Enhance DoS protection by raising SQLParseError for exceeded grouping limits (fixes #827).

andialbrecht · andialbrecht · commit da67ac16b8fa · 2025-12-08T07:23:40.000+01:00
Co-authored-by: AI
diff --git a/CHANGELOG b/CHANGELOG
@@ -3,6 +3,8 @@ Development Version
 
 Bug Fixes
 
+* Fix DoS protection to raise SQLParseError instead of silently returning None
+  when grouping limits are exceeded (issue827).
 * Fix splitting of BEGIN TRANSACTION statements (issue826).
 
 
diff --git a/sqlparse/engine/grouping.py b/sqlparse/engine/grouping.py
@@ -7,6 +7,7 @@
 
 from sqlparse import sql
 from sqlparse import tokens as T
+from sqlparse.exceptions import SQLParseError
 from sqlparse.utils import recurse, imt
 
 # Maximum recursion depth for grouping operations to prevent DoS attacks
@@ -26,12 +27,16 @@
 def _group_matching(tlist, cls, depth=0):
     """Groups Tokens that have beginning and end."""
     if MAX_GROUPING_DEPTH is not None and depth > MAX_GROUPING_DEPTH:
-        return
+        raise SQLParseError(
+            f"Maximum grouping depth exceeded ({MAX_GROUPING_DEPTH})."
+        )
 
     # Limit the number of tokens to prevent DoS attacks
     if MAX_GROUPING_TOKENS is not None \
        and len(tlist.tokens) > MAX_GROUPING_TOKENS:
-        return
+        raise SQLParseError(
+            f"Maximum number of tokens exceeded ({MAX_GROUPING_TOKENS})."
+        )
 
     opens = []
     tidx_offset = 0
@@ -480,12 +485,16 @@ def _group(tlist, cls, match,
            ):
     """Groups together tokens that are joined by a middle token. i.e. x < y"""
     if MAX_GROUPING_DEPTH is not None and depth > MAX_GROUPING_DEPTH:
-        return
+        raise SQLParseError(
+            f"Maximum grouping depth exceeded ({MAX_GROUPING_DEPTH})."
+        )
 
     # Limit the number of tokens to prevent DoS attacks
     if MAX_GROUPING_TOKENS is not None \
        and len(tlist.tokens) > MAX_GROUPING_TOKENS:
-        return
+        raise SQLParseError(
+            f"Maximum number of tokens exceeded ({MAX_GROUPING_TOKENS})."
+        )
 
     tidx_offset = 0
     pidx, prev_ = None, None
diff --git a/tests/test_dos_prevention.py b/tests/test_dos_prevention.py
@@ -2,63 +2,53 @@
 
 import pytest
 import sqlparse
+from sqlparse.exceptions import SQLParseError
 import time
 
 
 class TestDoSPrevention:
     """Test cases to ensure sqlparse is protected against DoS attacks."""
 
     def test_large_tuple_list_performance(self):
-        """Test that parsing a large list of tuples doesn't cause DoS."""

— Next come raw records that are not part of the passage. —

(** ** The JSON texts *)

Lemma append_cons x (a b : string) : String x a +:+ b = String x (a +:+ b).
Proof. reflexivity. Qed.

Lemma append_assoc (a b c : string) : (a +:+ b) +:+ c = a +:+ (b +:+ c).
Proof. induction a as [|x a IH]; [done|]. by rewrite !append_cons, IH. Qed.

Lemma length_append (a b : string) :
  String.length (a +:+ b) = String.length a + String.length b.
Proof.
  induction a as [|x a IH]; [done|]. rewrite append_cons. cbn. by rewrite IH.
Qed.

Lemma expect_app p s : expect p (p +:+ s) = Some s.
Proof.
  induction p as [|a p IH]; [done|]. rewrite append_cons. cbn.
  by rewrite Ascii.eqb_refl.
Qed.

Lemma expect_append p q s : expect (p +:+ q) s = expect p s ≫= expect q.
Proof.
  revert s. induction p as [|a p IH]; intros s; [done|].
  rewrite append_cons. cbn.
  destruct s as [|b s]; [done|]. destruct (Ascii.eqb a b); [apply IH|done].
Qed.

Lemma load_chars_escape_char c fuel tail :
  load_chars (S fuel) (escape_char c +:+ tail)
  = '(t, rest) ← load_chars fuel tail; Some (String c t, rest).
Proof.
  destruct c as [[] [] [] [] [] [] [] []]; reflexivity.
Qed.

Lemma load_chars_escape s fuel rest :
  String.length s < fuel →
  load_chars fuel (escape s +:+ String quote rest) = Some (s, rest).
Proof.
  revert fuel. induction s as [|c s IH]; intros fuel Hf.
  - destruct fuel; [lia|]. reflexivity.
  - destruct fuel; [lia|]. cbn [escape]. rewrite append_assoc.
    rewrite load_chars_escape_char, IH by (cbn in Hf; lia). done.
Qed.

Lemma length_escape s : String.length s ≤ String.length (escape s).
Proof.
  induction s as [|c s IH]; cbn; [done|]. rewrite length_append.
  assert (1 ≤ String.length (escape_char c)); [|lia].
  destruct c as [[] [] [] [] [] [] [] []]; vm_compute; lia.
Qed.

Lemma load_string_dump s rest :
  load_string (dump_string s +:+ rest) = Some (s, rest).
Proof.
  unfold load_string, dump_string. rewrite append_cons. cbn [expect].
  rewrite Ascii.eqb_refl. cbn [mbind option_bind].
  rewrite append_assoc. apply load_chars_escape.
  rewrite length_append, append_cons. pose proof (length_escape s).
  cbn [String.length]. lia.
Qed.

Lemma load_uint_dump d rest :
  load_uint rest = (Nil, rest) →
  load_uint (dump_uint d +:+ rest) = (d, rest).
Proof.
  intros Hrest. induction d as [|d IH|d IH|d IH|d IH|d IH|d IH|d IH|d IH|d IH|d IH];
    [exact Hrest|..];
    cbn [dump_uint]; rewrite append_cons; cbn [load_uint]; by rewrite IH.
Qed.

Lemma to_uint_not_nil n : Nat.to_uint n ≠ Nil.
Proof.
  pose proof (Unsigned.to_of (Nat.to_uint n)) as Hn.
  rewrite Unsigned.of_to in Hn. intros E. rewrite E in Hn. discriminate Hn.
Qed.

Lemma load_nat_dump n rest :
  load_uint rest = (Nil, rest) →
  load_nat (dump_nat n +:+ rest) = Some (n, rest).
Proof.
  intros Hrest. unfold load_nat, dump_nat. rewrite load_uint_dump by done.
  pose proof (to_uint_not_nil n).
  destruct (Nat.to_uint n) eqn:E; try done; by rewrite <-E, Unsigned.of_to.
Qed.

Lemma load_bool_dump b rest :
  load_bool (dump_bool b +:+ rest) = Some (b, rest).
Proof. destruct b; unfold load_bool; cbn; by rewrite ?expect_app. Qed.

Lemma load_release_dump r rest :
  load_release (dump_release r +:+ rest) = Some (r, rest).
Proof.
  unfold load_release, dump_release. rewrite !append_assoc.
  repeat first
    [ rewrite expect_append | rewrite expect_app | rewrite load_string_dump
    | rewrite load_bool_dump | rewrite load_nat_dump by reflexivity
    | progress cbn [mbind option_bind] ].
  by destruct r.
Qed.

+        """Test that parsing a large list of tuples raises SQLParseError."""
         # Generate SQL with many tuples (like Django composite primary key queries)
         sql = '''
         SELECT "composite_pk_comment"."tenant_id", "composite_pk_comment"."comment_id"
         FROM "composite_pk_comment"
         WHERE ("composite_pk_comment"."tenant_id", "composite_pk_comment"."comment_id") IN ('''
 
-        # Generate 5000 tuples - this would previously cause a hang
+        # Generate 5000 tuples - this should trigger MAX_GROUPING_TOKENS
         tuples = []
         for i in range(1, 5001):
             tuples.append(f"(1, {i})")
 
         sql += ", ".join(tuples) + ")"
 
-        # Test should complete quickly (under 5 seconds)

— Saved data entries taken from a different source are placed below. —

Lemma rewriting_failure_fails_request_sample :
  let first := {| role := "user"; content := "What is spark?" |} in
  let last_turn := {| role := "user"; content := "How does it scale?" |} in
  let rewrite_prompt :=
    query_rewrite_prompt Sample.str_of_messages
      {| Parsed.question := content last_turn;
         Parsed.chat_history := [first];
         Parsed.formatted_chat_history := omap message_of_turn [first] |} in
  chain_general Outage.model (Sample.vs_index [Sample.chunk])
                Sample.chunk_template Sample.llm_system_prompt_template "title"
                Sample.str_of_messages (fun kwargs => kwargs) true
                [first; last_turn] Sample.loaded
  = (Err Outage.timeout,
     {| trace := trace Sample.loaded
                 ++ [ IndexSearch ModuleRetriever (parameters Sample.loaded)
                                  (content last_turn);
                      ModelCall rewrite_prompt ];
        parameters := parameters Sample.loaded |}).
Proof.
  intros first last_turn rewrite_prompt.
  apply (rewriting_failure_fails_request
           Outage.model (Sample.vs_index [Sample.chunk]) Sample.chunk_template
           Sample.llm_system_prompt_template "title" Sample.str_of_messages
           (fun kwargs => kwargs) true
           first [] last_turn Sample.loaded Outage.timeout).
  reflexivity.
Defined.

-        start_time = time.time()
-        result = sqlparse.format(sql, reindent=True, keyword_case="upper")
-        execution_time = time.time() - start_time
-
-        assert execution_time < 5.0, f"Parsing took too long: {execution_time:.2f}s"

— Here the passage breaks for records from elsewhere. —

(** ** Of the generators *)

(** The counting loop of the specification, with [<] or [<=] for
    [op]. *)
Definition counting_loop (op : string) : jsstring :=
  lit "for (i = 0; i " ++ lit op ++ lit " 5; i++) { printf(" ++ [QUOTE]
  ++ lit "%d" ++ [QUOTE] ++ lit ", i); }".

(** Induction on nodes, with the hypothesis for the nodes held in
    lists and in fields that may be [null]. *)
Section NodeInduction.

Variable P : Node -> Prop.

Definition if_any (o : option Node) : Prop :=
  match o with
  | Some n => P n
  | None => True
  end.

Hypothesis P_Include : forall l, P (Include l).
Hypothesis P_Function : forall rt nm ps body,
  Forall P body -> P (Function_ rt nm ps body).
Hypothesis P_Block : forall body, Forall P body -> P (Block body).
Hypothesis P_Variable : forall dt nm v, if_any v -> P (Variable_ dt nm v).
Hypothesis P_Assignment : forall id op v, if_any v -> P (Assignment id op v).
Hypothesis P_If : forall c t e,
  if_any c -> if_any t -> if_any e -> P (IfStatement c t e).
Hypothesis P_While : forall c b, if_any c -> if_any b -> P (WhileLoop c b).
Hypothesis P_For : forall i c u b,
  if_any i -> if_any c -> if_any u -> if_any b -> P (ForLoop i c u b).
Hypothesis P_Return : forall v, if_any v -> P (ReturnStatement v).
Hypothesis P_Printf : forall args, Forall P args -> P (PrintfStatement args).
Hypothesis P_Scanf : forall args, Forall P args -> P (ScanfStatement args).
Hypothesis P_Call : forall nm args, Forall P args -> P (FunctionCall nm args).
Hypothesis P_Binary : forall l op r,
  if_any l -> if_any r -> P (BinaryExpression l op r).
Hypothesis P_Unary : forall op e, if_any e -> P (UnaryExpression op e).
Hypothesis P_Literal : forall v dt, P (Literal v dt).
Hypothesis P_Identifier : forall nm, P (Identifier nm).

Fixpoint Node_induction (n : Node) : P n :=
  let all :=
    fix all (l : list Node) : Forall P l :=
      match l with
      | [] => Forall_nil P
      | x :: l' => Forall_cons x (Node_induction x) (all l')
      end in
  let any (o : option Node) : if_any o :=
    match o with
    | Some x => Node_induction x
    | None => I
    end in
  match n with
  | Include l => P_Include l
  | Function_ rt nm ps body => P_Function rt nm ps body (all body)
  | Block body => P_Block body (all body)
  | Variable_ dt nm v => P_Variable dt nm v (any v)
  | Assignment id op v => P_Assignment id op v (any v)
  | IfStatement c t e => P_If c t e (any c) (any t) (any e)
  | WhileLoop c b => P_While c b (any c) (any b)
  | ForLoop i c u b => P_For i c u b (any i) (any c) (any u) (any b)
  | ReturnStatement v => P_Return v (any v)
  | PrintfStatement args => P_Printf args (all args)
  | ScanfStatement args => P_Scanf args (all args)
  | FunctionCall nm args => P_Call nm args (all args)
  | BinaryExpression l op r => P_Binary l op r (any l) (any r)
  | UnaryExpression op e => P_Unary op e (any e)
  | Literal v dt => P_Literal v dt
  | Identifier nm => P_Identifier nm
  end.

End NodeInduction.

(** A text whose last unit is a line feed. *)
Inductive ends_nl : jsstring -> Prop :=
| ends_here : ends_nl [NL]
| ends_later : forall c s, ends_nl s -> ends_nl (c :: s).

(** A piece of generated code: nothing, or lines. *)
Definition lines (s : jsstring) : Prop := s = [] \/ ends_nl s.

(** The same of what a method returns, when it returns. *)
Definition Lines (c : completion jsstring) : Prop :=
  match c with
  | Returns s => lines s
  | Throws => True
  end.

Definition EndsNL (c : completion jsstring) : Prop :=
  match c with
  | Returns s => ends_nl s
  | Throws => True
  end.

(** The text that a method returned, if it did. *)
Definition returned (c : completion jsstring) : jsstring :=
  match c with
  | Returns s => s
  | Throws => []
  end.

Definition java_diagnostic : jsstring := lit "// Error: Invalid AST structure".
Definition python_diagnostic : jsstring := lit "# Error: Invalid AST structure".

(** A root whose [body] is missing or is not an array. *)
Definition malformed (ast : ASTNode) : Prop :=
  match ast_body ast with
  | ArrayOf _ => False
  | Missing | NotArray _ => True
  end.

(** ** The shape of the tokens *)

Definition isIdentifierUnit (c : char) : bool :=
  isLetter c || isDigit c || (c =? UNDERSCORE).

Definition isNumberUnit (c : char) : bool := isDigit c || (c =? DOT).

(** A letter or an underscore, then letters, digits and underscores. *)
Definition identifierShape (v : jsstring) : bool :=
  match v with
  | c :: r => (isLetter c || (c =? UNDERSCORE)) && forallb isIdentifierUnit r
  | [] => false
  end.

Definition dots (v : jsstring) : nat := length (filter (N.eqb DOT) v).

(** A digit, then digits with at most one decimal point among them. *)
Definition numberShape (v : jsstring) : bool :=
  match v with
  | c :: _ => isDigit c && forallb isNumberUnit v && Nat.leb (dots v) 1
  | [] => false
  end.

(** The texts that a token of each kind can have. *)
Definition text_of_kind (ty : TokenType) (v : jsstring) : bool :=
  match ty with
  | KEYWORD => identifierShape v && existsb (is_text (Some v)) keywords
  | IDENTIFIER =>
      identifierShape v && negb (existsb (is_text (Some v)) keywords)
  | NUMBER => numberShape v
  | STRING => true
  | OPERATOR =>
      match v with
      | [c] => isOperator c
      | [c; _] => isOperator c && existsb (is_text (Some v)) twoCharOperators
      | _ => false
      end
  | DELIMITER =>
      match v with
      | [c] => isDelimiter c
      | _ => false
      end
  | NEWLINE => streq v [NL]
  | EOF => false
  end.

(** The order of the places in a text. *)
Definition place_lt (p q : Place) : Prop :=
  (at_line p < at_line q)%nat \/
  (at_line p = at_line q /\ (at_column p < at_column q)%nat).

Definition place_le (p q : Place) : Prop :=
  (at_line p < at_line q)%nat \/
  (at_line p = at_line q /\ (at_column p <= at_column q)%nat).

(** Lines and columns are counted from 1. *)
Definition upright (p : Place) : Prop :=
  (1 <= at_line p)%nat /\ (1 <= at_column p)%nat.

(** The place a token carries, when it carries one. *)
Definition token_place (t : Token) : option Place :=
  match line t, column t with
  | Some l, Some c => Some (mkPlace l c)
  | _, _ => None
  end.

(** Both tokens carry a place, and the first one comes first. *)
Definition token_before (a b : Token) : Prop :=
  match token_place a, token_place b with
  | Some p, Some q => place_lt p q
  | _, _ => False
  end.

(** The token starts before the place [p]. *)
Definition starts_before (p : Place) (t : Token) : Prop :=
  match token_place t with
  | Some q => place_lt q p
  | None => False
  end.

(** A token with a text of its kind, at a line and a column counted
    from 1. *)
Definition lexed (t : Token) : Prop :=
  exists ty v l c,
    t = tok ty v l c /\ text_of_kind ty v = true /\
    (1 <= l)%nat /\ (1 <= c)%nat.

(** What the loop of [tokenize] keeps true of the state of the analyzer,
    for an input of [n] units. *)
Record lexer_invariant (n : nat) (st : Lexer) : Prop := mk_lexer_invariant {
  inv_count : (length (tokens st) + length (rest st) <= n)%nat;
  inv_lexed : Forall lexed (tokens st);
  inv_sorted : StronglySorted token_before (tokens st);
  inv_before : Forall (starts_before (place st)) (tokens st);
  inv_upright : upright (place st)
}.

(** A place [q] that the cursor reaches from the place [p]. *)
Definition reaches (p q : Place) : Prop :=
  place_le p q /\ (upright p -> upright q).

-        assert len(result) > 0, "Result should not be empty"
-        assert "SELECT" in result.upper(), "SQL should be properly formatted"
+        # Should raise SQLParseError due to token limit
+        with pytest.raises(SQLParseError, match="Maximum number of tokens exceeded"):
+            sqlparse.format(sql, reindent=True, keyword_case="upper")
 
     def test_deeply_nested_groups_limited(self):
-        """Test that deeply nested groups don't cause stack overflow."""
+        """Test that deeply nested groups raise SQLParseError."""
         # Create deeply nested parentheses
         sql = "SELECT " + "(" * 200 + "1" + ")" * 200
 
-        # Should not raise RecursionError
-        result = sqlparse.format(sql, reindent=True)
-        assert "SELECT" in result
-        assert "1" in result
+        # Should raise SQLParseError due to depth limit
+        with pytest.raises(SQLParseError, match="Maximum grouping depth exceeded"):
+            sqlparse.format(sql, reindent=True)
 
     def test_very_large_token_list_limited(self):
-        """Test that very large token lists are handled gracefully."""
+        """Test that very large token lists raise SQLParseError."""
         # Create a SQL with many identifiers
         identifiers = []
         for i in range(15000):  # More than MAX_GROUPING_TOKENS
             identifiers.append(f"col{i}")
 
         sql = f"SELECT {', '.join(identifiers)} FROM table1"
 
-        # Should complete without hanging
-        start_time = time.time()
-        result = sqlparse.format(sql, reindent=True)
-        execution_time = time.time() - start_time
-
-        assert execution_time < 10.0, f"Parsing took too long: {execution_time:.2f}s"
-        assert "SELECT" in result
-        assert "FROM" in result
+        # Should raise SQLParseError due to token limit
+        with pytest.raises(SQLParseError, match="Maximum number of tokens exceeded"):
+            sqlparse.format(sql, reindent=True)
 
     def test_normal_sql_still_works(self):
         """Test that normal SQL still works correctly after DoS protections."""